Lemma release_inode_ok f p i : cache_ok f -> inodes (st f) !! p = Some i ->
  exists f', fs_release_inode p f = Ret tt f' /\ cache_ok f' /\ bf (st f') = bf (st f) /\ released f p i f'.
Proof.
  intros C Hp. pose proof (c_inode _ C p i Hp) as [O1 O2 O3 O4 O5 O6 (x & Hx & X1 & X2 & X3 & X4 & X5 & X6)]. unfold fs_release_inode.
  rewrite (bind_Ret _ _ _ _ _ (ilock_ok f p i Hp O5)), slock_ok by apply C. set (f2 := set_s_lock true _). assert (H2 : inodes (st f2) !! p = Some (set_ilock true i)) by apply lookup_insert_eq.
  rewrite (bind_ogeti _ _ _ _ H2), !bind_kassert by (apply Z.ltb_lt; simpl; lia). rewrite (bind_oupdi _ _ _ _ _ H2). simpl i_ref. rewrite wrap_small by lia.
  set (i3 := set_ref (i_ref i - 1) (set_ilock true i)). set (f3 := upd_inode _ _ _ _). assert (H3 : inodes (st f3) !! p = Some i3) by apply lookup_insert_eq.
  rewrite (bind_ogeti _ _ _ _ H3). simpl (i_ref i3). destruct (Z.eqb_spec (i_ref i - 1) 0) as [E1|E1].
  - change (fs_is_inode_valid i3) with (fs_is_inode_valid i). change (fs_is_inode_dirty i3) with (fs_is_inode_dirty i). simpl (i_nlink i3). rewrite O6. cbn [andb].
    destruct ((i_nlink i =? 0) || fs_is_inode_dirty i) eqn:Ec.
    + rewrite (bind_oupdi _ _ _ _ _ H3). simpl i_ref. rewrite E1. change (u32 (0 + 1)) with 1. unfold fs_push_inode_cleanup, modify at 1. unfold bind at 1. rewrite sunlock_ok by done.
      erewrite iunlock_ok by (try apply lookup_insert_eq; done). eexists. split; [reflexivity|].
      assert (Ei : set_ilock false (set_ref 1 i3) = i) by (replace 1 with (i_ref i) by lia; by apply unlock_ref).
      match goal with |- cache_ok ?F /\ _ => assert (Ef : F = set_cleanup (cleanup_thread_inodes f ++ [p]) (set_st (mkSfs (bf (st f)) (inodes (st f))) f)) end.
      { unfold f3, f2, upd_inode. simpl. rewrite !insert_insert_eq, Ei, insert_id by done. exact (unlocked_eq f (mkSfs (bf (st f)) (inodes (st f))) (cleanup_thread_inodes f ++ [p]) (c_slock _ C)). }
      rewrite Ef. split; [by destruct C as [? ? ? ? ? C6 ? ?]; split; [..|intros q j Hq; destruct (C6 q j Hq)| |]|]. split; [done|]. apply rel_cleanup; [lia| |done|done]. apply orb_true_iff in Ec as [E|E]; [left; by apply Z.eqb_eq|by right].
    + apply orb_false_iff in Ec as [En Ed]. apply Z.eqb_neq in En. simpl (i_inum i3).
      destruct (premove_spec (s_icache f) (i_inum i) (c_map _ C) ltac:(lia) ltac:(rewrite O2; apply O3)) as (t & Et & Ht & H0 & Hkeep).
      erewrite bind_ont by exact Et. rewrite O2, bind_kassert by apply Z.eqb_refl. rewrite sunlock_ok by done.
      erewrite (free_inode_run _ p i3 x) by (try done; exact E1). eexists. split; [reflexivity|]. simpl. rewrite !delete_insert_eq.
      destruct (cache_free_ok f p i x t C Hp Hx Ht H0 Hkeep) as [C' L']. split; [exact C'|]. split; [done|]. apply rel_freed; try done. lia.
  - rewrite sunlock_ok by done. erewrite iunlock_ok by (try apply lookup_insert_eq; done). eexists. split; [reflexivity|].
    match goal with |- cache_ok ?F /\ _ => assert (Ef : F = upd_inode p (set_ref (i_ref i - 1)) i f) end.
    { unfold f3, f2, upd_inode. simpl. rewrite !insert_insert_eq, unlock_set_ref by done. exact (unlocked_eq f (mkSfs (bf (st f)) (<[p := set_ref (i_ref i - 1) i]> (inodes (st f)))) (cleanup_thread_inodes f) (c_slock _ C)). }
    rewrite Ef. split; [by apply (cache_upd f p i); [..|simpl; lia| |]|]. split; [done|]. apply rel_shared; [lia|done|done].
Qed.
(* ===== verification/Mount.v ===== *)
(** * Mounting: the superblocks of kernel/fs/fs.c and kernel/fs/sfs/sfs.c

    The list of file system types, the table of superblocks by device number
    with their reference counts, and how the simple file system builds and
    frees a superblock (sfs_get_sb, sfs_free_sb).  The table is a radix tree
    through [PtrMap], the structures come from object allocators, and the block
    cache of each device is the view of Bufs.v.  fs_sb_table_lock is held
    across an operation, so that an operation is one step. *)

From S2P Require Import Prelude Page Alloc Lib RadixTree Bdev Bufs Sfs.

Module Mount.

#[local] Open Scope kernel_scope.
Import Bits Bufs.Bufs Sfs.Sfs.

Definition SB_DIRTY : Z := 0.
Definition FS_TYPE_NAMELEN : Z := 16.

(** [struct super_block]; [s_icache] has the cached inodes. *)
Record super_block := mkSuper {
  sb_bdev : Z;
  s_fs_type : Z;
  s_root_inum : Z;
  s_icache : gmap Z Z;
  s_ref : Z;
  s_state : Z;
  s_fs_info : Z;
}.

Definition set_root n s := mkSuper (sb_bdev s) (s_fs_type s) n (s_icache s) (s_ref s) (s_state s) (s_fs_info s).
Definition set_ref n s := mkSuper (sb_bdev s) (s_fs_type s) (s_root_inum s) (s_icache s) n (s_state s) (s_fs_info s).
Definition set_state x s := mkSuper (sb_bdev s) (s_fs_type s) (s_root_inum s) (s_icache s) (s_ref s) x (s_fs_info s).
Definition set_info x s := mkSuper (sb_bdev s) (s_fs_type s) (s_root_inum s) (s_icache s) (s_ref s) (s_state s) x.

(** [struct sfs_sb_info]: the fields of the on-disk superblock and the journal. *)
Record sb_info := mkInfo { fields : sfs_sb_info; i_journal : Z }.

(** What a journal is about here; Jbd.v has the rest of it. *)
Record journal := mkJournal { j_sb : Z; j_enabled : bool }.

(** [struct bdev]: device number, superblock and the cache of its blocks. *)
Record device := mkDevice { dev : Z; d_sb : Z; cache : bufs }.

Section model.
Context {A : Type} `{!ObjAlloc A} {T : Type} `{!PtrMap T}.

Record mounts := mkMounts {
  types : gmap Z (list Z);  (* names of the file system types *)
  fs_type_list : list Z;
  fs_sb_table : T;
  sbs : gmap Z super_block;
  infos : gmap Z sb_info;
  journals : gmap Z journal;
  fs_sb_allocator : A;
  sfs_sb_allocator : A;
  journal_allocator : A;
  devs : gmap Z device;
}.

Definition set_list x s := mkMounts (types s) x (fs_sb_table s) (sbs s) (infos s) (journals s) (fs_sb_allocator s) (sfs_sb_allocator s) (journal_allocator s) (devs s).
Definition set_table x s := mkMounts (types s) (fs_type_list s) x (sbs s) (infos s) (journals s) (fs_sb_allocator s) (sfs_sb_allocator s) (journal_allocator s) (devs s).
Definition set_sbs x a s := mkMounts (types s) (fs_type_list s) (fs_sb_table s) x (infos s) (journals s) a (sfs_sb_allocator s) (journal_allocator s) (devs s).
Definition set_infos x a s := mkMounts (types s) (fs_type_list s) (fs_sb_table s) (sbs s) x (journals s) (fs_sb_allocator s) a (journal_allocator s) (devs s).
Definition set_journals x a s := mkMounts (types s) (fs_type_list s) (fs_sb_table s) (sbs s) (infos s) x (fs_sb_allocator s) (sfs_sb_allocator s) a (devs s).
Definition set_devs x s := mkMounts (types s) (fs_type_list s) (fs_sb_table s) (sbs s) (infos s) (journals s) (fs_sb_allocator s) (sfs_sb_allocator s) (journal_allocator s) x.

Definition on_table {B} (m : M T B) : M mounts B := zoom fs_sb_table set_table m.
Definition get_super (p : Z) : M mounts super_block := fun s => of_option Fault (sbs s !! p) s.
Definition put_super (p : Z) (x : super_block) : M mounts unit := modify (fun s => set_sbs (<[p := x]> (sbs s)) (fs_sb_allocator s) s).
Definition get_info (p : Z) : M mounts sb_info := fun s => of_option Fault (infos s !! p) s.
Definition put_info (p : Z) (x : sb_info) : M mounts unit := modify (fun s => set_infos (<[p := x]> (infos s)) (sfs_sb_allocator s) s).
Definition get_dev (b : Z) : M mounts device := fun s => of_option Fault (devs s !! b) s.
Definition put_dev (b : Z) (d : device) : M mounts unit := modify (fun s => set_devs (<[b := d]> (devs s)) s).

(** An operation on the cache of the device at [b]. *)
Definition on_cache {B} (b : Z) (m : M bufs B) : M mounts B :=
  d <- get_dev b ;;
  fun s => match m (cache d) with
           | Ret x c => Ret x (set_devs (<[b := mkDevice (dev d) (d_sb d) c]> (devs s)) s)
           | Halt w c => Halt w (set_devs (<[b := mkDevice (dev d) (d_sb d) c]> (devs s)) s)
           end.

(** ** File system types *)

Definition fs_register_fs (fs : Z) : M mounts unit := modify (fun s => set_list (fs_type_list s ++ [fs]) s).

Fixpoint find_fs (l : list Z) (name : list Z) : M mounts Z :=
  match l with
  | [] => ret 0
  | fs :: q =>
      n <- (fun s => of_option Fault (types s !! fs) s) ;;
      if strncmp_name (Z.to_nat FS_TYPE_NAMELEN) n name =? 0 then ret fs else find_fs q name
  end.
Definition fs_get_fs (name : list Z) : M mounts Z := l <- gets fs_type_list ;; find_fs l name.

(** ** Superblocks *)

Definition fs_is_sb_dirty (x : super_block) : bool := get_state_bit (s_state x) SB_DIRTY.
Definition fs_set_sb_dirty (p : Z) (dirty : bool) : M mounts unit :=
  x <- get_super p ;; put_super p (set_state (set_state_bit (s_state x) SB_DIRTY dirty) x).

(** 0 is NULL. *)
Definition fs_alloc_sb (bdev fs_type : Z) : M mounts Z := fun s =>
  match oalloc (fs_sb_allocator s) with
  | (None, a) => Ret 0 (set_sbs (sbs s) a s)
  | (Some p, a) =>
      (fs_set_sb_dirty p false ;; ret p) (set_sbs (<[p := mkSuper bdev fs_type 0 ∅ 1 0 0]> (sbs s)) a s)
  end.

Definition fs_free_sb (p : Z) : M mounts unit :=
  x <- get_super p ;;
  kassert (bool_decide (s_icache x = ∅)) ;;
  kassert (s_ref x =? 0) ;;
  kassert (negb (fs_is_sb_dirty x)) ;;
  modify (fun s => set_sbs (delete p (sbs s)) (ofree p (fs_sb_allocator s)) s).

Definition new_info : M mounts Z := fun s =>
  match oalloc (sfs_sb_allocator s) with
  | (None, a) => Ret 0 (set_infos (infos s) a s)
  | (Some p, a) => Ret p (set_infos (<[p := mkInfo (mkSb 0 0 0 0 0) 0]> (infos s)) a s)
  end.
Definition free_info (p : Z) : M mounts unit := modify (fun s => set_infos (delete p (infos s)) (ofree p (sfs_sb_allocator s)) s).

Definition jbd_alloc_journal (sb : Z) : M mounts Z := fun s =>
  match oalloc (journal_allocator s) with
  | (None, a) => Ret 0 (set_journals (journals s) a s)
  | (Some p, a) => Ret p (set_journals (<[p := mkJournal sb true]> (journals s)) a s)
  end.
Definition disable_journal (j : Z) : M mounts unit := fun s =>
  (x <- of_option Fault (journals s !! j) ;;
   modify (fun s => set_journals (<[j := mkJournal (j_sb x) false]> (journals s)) (journal_allocator s) s)) s.

(** The superblock in a block. *)
Definition sb_of (d : list Z) : sfs_sb_info :=
  match words 5 d with
  | [a; b; c; e; f] => mkSb a b c e f
  | _ => mkSb 0 0 0 0 0
  end.

(** The error exit of [sfs_get_sb]. *)
Definition sfs_get_sb_fail (sb info : Z) : M mounts Z :=
  (if negb (info =? 0) then free_info info else ret tt) ;;
  (if negb (sb =? 0) then fs_free_sb sb else ret tt) ;;
  ret 0.

Definition sfs_get_sb (bdev fs_type : Z) : M mounts Z :=
  sb <- fs_alloc_sb bdev fs_type ;;
  if sb =? 0 then sfs_get_sb_fail sb 0
  else
    info <- new_info ;;
    if info =? 0 then sfs_get_sb_fail sb info
    else
      ok <- on_cache bdev (blk_get SFS_SUPER_BLK) ;;
      if negb ok then sfs_get_sb_fail sb info
      else
        d <- on_cache bdev (rdata SFS_SUPER_BLK) ;;
        x <- get_super sb ;;
        put_super sb (set_root SFS_ROOT_INUM x) ;;
        put_info info (mkInfo (sb_of d) 0) ;;
        j <- jbd_alloc_journal sb ;;
        put_info info (mkInfo (sb_of d) j) ;;
        if j =? 0 then sfs_get_sb_fail sb info
        else
          disable_journal j ;;
          x <- get_super sb ;;
          put_super sb (set_info info x) ;;
          on_cache bdev (blk_release SFS_SUPER_BLK) ;;
          ret sb.

Definition sfs_free_sb (sb : Z) : M mounts unit :=
  x <- get_super sb ;;
  free_info (s_fs_info x) ;;
  fs_free_sb sb.

(** The operations of a type are called through its structure; the simple file
    system, at [sfs_fs_type], is the only one. *)
Variable sfs_fs_type : Z.
Definition call_get_sb (bdev fs_type : Z) : M mounts Z := if fs_type =? sfs_fs_type then sfs_get_sb bdev fs_type else stop Fault.
Definition call_free_sb (fs_type sb : Z) : M mounts unit := if fs_type =? sfs_fs_type then sfs_free_sb sb else stop Fault.

Definition fs_get_sb (bdev fs_type : Z) : M mounts Z :=
  d <- get_dev bdev ;;
  sb <- on_table (plookup (dev d)) ;;
  if sb =? 0 then
    sb <- call_get_sb bdev fs_type ;;
    if sb =? 0 then ret 0
    else
      e <- on_table (pinsert (dev d) sb) ;;
      if negb (e =? ERR_OK) then call_free_sb fs_type sb ;; ret 0
      else
        d <- get_dev bdev ;;
        put_dev bdev (mkDevice (dev d) sb (cache d)) ;;
        ret sb
  else
    x <- get_super sb ;;
    put_super sb (set_ref (u32 (s_ref x + 1)) x) ;;
    ret sb.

Task prompt:
Once you find the line with "1)) i f) end." above, print it and every line after it up to and including the line with "(* ===== verification/Mount.v ===== *)", exactly as written and nothing else.

Output below:
    match goal with |- cache_ok ?F /\ _ => assert (Ef : F = upd_inode p (set_ref (i_ref i - 1)) i f) end.
    { unfold f3, f2, upd_inode. simpl. rewrite !insert_insert_eq, unlock_set_ref by done. exact (unlocked_eq f (mkSfs (bf (st f)) (<[p := set_ref (i_ref i - 1) i]> (inodes (st f)))) (cleanup_thread_inodes f) (c_slock _ C)). }
    rewrite Ef. split; [by apply (cache_upd f p i); [..|simpl; lia| |]|]. split; [done|]. apply rel_shared; [lia|done|done].
Qed.
(* ===== verification/Mount.v ===== *)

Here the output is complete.